ASSIGNMENT.
Find the line with "shr_fexp 53 1024 (2" in the entries below, then reproduce it and every line after it down to and including the line with "intros Hm He. cbn zeta. set", exactly.

(MATERIAL FOR THE TASK)

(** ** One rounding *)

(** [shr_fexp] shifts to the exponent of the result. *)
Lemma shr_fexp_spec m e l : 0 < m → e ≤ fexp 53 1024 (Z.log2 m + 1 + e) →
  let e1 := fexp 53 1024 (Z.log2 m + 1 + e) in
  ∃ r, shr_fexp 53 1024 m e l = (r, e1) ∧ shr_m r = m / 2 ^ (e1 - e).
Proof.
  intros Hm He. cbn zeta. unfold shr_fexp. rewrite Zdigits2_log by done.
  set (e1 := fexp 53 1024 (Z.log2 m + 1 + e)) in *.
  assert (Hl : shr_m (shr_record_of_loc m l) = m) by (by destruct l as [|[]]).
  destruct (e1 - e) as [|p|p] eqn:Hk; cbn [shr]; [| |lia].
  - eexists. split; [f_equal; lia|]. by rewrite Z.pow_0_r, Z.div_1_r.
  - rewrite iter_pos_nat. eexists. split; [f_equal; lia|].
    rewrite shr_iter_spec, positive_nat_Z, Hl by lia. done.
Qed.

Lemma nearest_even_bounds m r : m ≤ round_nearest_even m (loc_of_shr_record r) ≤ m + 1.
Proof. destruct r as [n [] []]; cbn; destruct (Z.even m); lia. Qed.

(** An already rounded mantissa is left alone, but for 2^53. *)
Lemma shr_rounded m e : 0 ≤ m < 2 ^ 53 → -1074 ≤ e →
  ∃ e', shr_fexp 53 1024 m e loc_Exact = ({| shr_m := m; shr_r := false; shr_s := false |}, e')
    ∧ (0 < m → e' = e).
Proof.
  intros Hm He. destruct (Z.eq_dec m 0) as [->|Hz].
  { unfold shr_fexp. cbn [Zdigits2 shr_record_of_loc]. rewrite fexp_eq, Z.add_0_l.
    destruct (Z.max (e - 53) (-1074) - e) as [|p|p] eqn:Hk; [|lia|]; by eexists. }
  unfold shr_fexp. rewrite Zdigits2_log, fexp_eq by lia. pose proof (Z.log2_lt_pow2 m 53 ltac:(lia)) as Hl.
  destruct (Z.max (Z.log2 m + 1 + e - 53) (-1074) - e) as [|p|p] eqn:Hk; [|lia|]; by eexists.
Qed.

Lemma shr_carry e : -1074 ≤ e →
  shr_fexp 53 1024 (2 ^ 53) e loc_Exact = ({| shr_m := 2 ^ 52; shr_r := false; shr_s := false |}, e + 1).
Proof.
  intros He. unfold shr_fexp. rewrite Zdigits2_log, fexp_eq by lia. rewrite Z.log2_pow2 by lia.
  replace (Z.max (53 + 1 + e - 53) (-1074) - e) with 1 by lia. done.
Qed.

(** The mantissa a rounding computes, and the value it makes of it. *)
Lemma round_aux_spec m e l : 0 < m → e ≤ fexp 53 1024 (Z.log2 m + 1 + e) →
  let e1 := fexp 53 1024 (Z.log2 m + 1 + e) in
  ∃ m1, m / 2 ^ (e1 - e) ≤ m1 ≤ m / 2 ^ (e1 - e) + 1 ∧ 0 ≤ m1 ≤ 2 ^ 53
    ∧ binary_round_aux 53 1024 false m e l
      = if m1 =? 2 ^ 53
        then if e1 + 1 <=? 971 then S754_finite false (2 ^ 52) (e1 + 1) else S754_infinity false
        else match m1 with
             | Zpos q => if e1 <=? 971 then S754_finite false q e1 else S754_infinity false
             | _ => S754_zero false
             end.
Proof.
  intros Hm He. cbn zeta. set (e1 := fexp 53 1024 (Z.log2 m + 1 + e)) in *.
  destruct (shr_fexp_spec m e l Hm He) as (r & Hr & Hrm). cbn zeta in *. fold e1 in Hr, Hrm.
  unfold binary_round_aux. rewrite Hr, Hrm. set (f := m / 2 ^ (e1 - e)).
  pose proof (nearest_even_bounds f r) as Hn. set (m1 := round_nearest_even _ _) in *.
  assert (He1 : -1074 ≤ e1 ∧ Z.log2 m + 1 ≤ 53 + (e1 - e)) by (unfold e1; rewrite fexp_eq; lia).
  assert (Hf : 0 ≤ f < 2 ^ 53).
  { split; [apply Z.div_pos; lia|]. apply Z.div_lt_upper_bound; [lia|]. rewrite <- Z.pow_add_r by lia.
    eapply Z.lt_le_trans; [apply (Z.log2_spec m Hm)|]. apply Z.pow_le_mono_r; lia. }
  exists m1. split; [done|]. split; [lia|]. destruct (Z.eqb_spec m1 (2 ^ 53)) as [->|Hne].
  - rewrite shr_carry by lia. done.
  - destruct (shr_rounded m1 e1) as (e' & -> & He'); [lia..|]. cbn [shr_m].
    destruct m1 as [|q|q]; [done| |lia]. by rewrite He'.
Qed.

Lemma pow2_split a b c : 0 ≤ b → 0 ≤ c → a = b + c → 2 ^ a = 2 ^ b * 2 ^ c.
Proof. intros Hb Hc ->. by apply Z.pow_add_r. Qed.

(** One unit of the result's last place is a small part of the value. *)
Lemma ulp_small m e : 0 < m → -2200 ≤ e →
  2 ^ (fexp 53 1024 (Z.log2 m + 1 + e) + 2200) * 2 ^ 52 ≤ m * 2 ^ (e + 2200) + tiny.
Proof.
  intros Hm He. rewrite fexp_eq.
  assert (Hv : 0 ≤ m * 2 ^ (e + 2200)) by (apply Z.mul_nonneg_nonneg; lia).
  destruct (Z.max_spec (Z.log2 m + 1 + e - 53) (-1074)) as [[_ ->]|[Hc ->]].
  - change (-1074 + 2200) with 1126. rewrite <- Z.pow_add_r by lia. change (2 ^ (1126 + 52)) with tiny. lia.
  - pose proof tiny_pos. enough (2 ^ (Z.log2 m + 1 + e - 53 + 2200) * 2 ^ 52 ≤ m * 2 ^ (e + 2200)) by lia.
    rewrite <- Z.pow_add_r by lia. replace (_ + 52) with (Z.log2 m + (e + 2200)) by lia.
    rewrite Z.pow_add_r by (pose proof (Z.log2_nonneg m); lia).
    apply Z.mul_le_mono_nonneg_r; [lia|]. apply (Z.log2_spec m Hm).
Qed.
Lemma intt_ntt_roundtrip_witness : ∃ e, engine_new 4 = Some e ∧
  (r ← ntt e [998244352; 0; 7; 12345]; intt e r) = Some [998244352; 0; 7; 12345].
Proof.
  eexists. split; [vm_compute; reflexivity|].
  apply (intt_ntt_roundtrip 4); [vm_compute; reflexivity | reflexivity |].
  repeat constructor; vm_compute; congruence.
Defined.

(End MATERIAL FOR THE TASK)

ANSWER SPACE.
  shr_fexp 53 1024 (2 ^ 53) e loc_Exact = ({| shr_m := 2 ^ 52; shr_r := false; shr_s := false |}, e + 1).
Proof.
  intros He. unfold shr_fexp. rewrite Zdigits2_log, fexp_eq by lia. rewrite Z.log2_pow2 by lia.
  replace (Z.max (53 + 1 + e - 53) (-1074) - e) with 1 by lia. done.
Qed.

(** The mantissa a rounding computes, and the value it makes of it. *)
Lemma round_aux_spec m e l : 0 < m → e ≤ fexp 53 1024 (Z.log2 m + 1 + e) →
  let e1 := fexp 53 1024 (Z.log2 m + 1 + e) in
  ∃ m1, m / 2 ^ (e1 - e) ≤ m1 ≤ m / 2 ^ (e1 - e) + 1 ∧ 0 ≤ m1 ≤ 2 ^ 53
    ∧ binary_round_aux 53 1024 false m e l
      = if m1 =? 2 ^ 53
        then if e1 + 1 <=? 971 then S754_finite false (2 ^ 52) (e1 + 1) else S754_infinity false
        else match m1 with
             | Zpos q => if e1 <=? 971 then S754_finite false q e1 else S754_infinity false
             | _ => S754_zero false
             end.
Proof.
  intros Hm He. cbn zeta. set (e1 := fexp 53 1024 (Z.log2 m + 1 + e)) in *.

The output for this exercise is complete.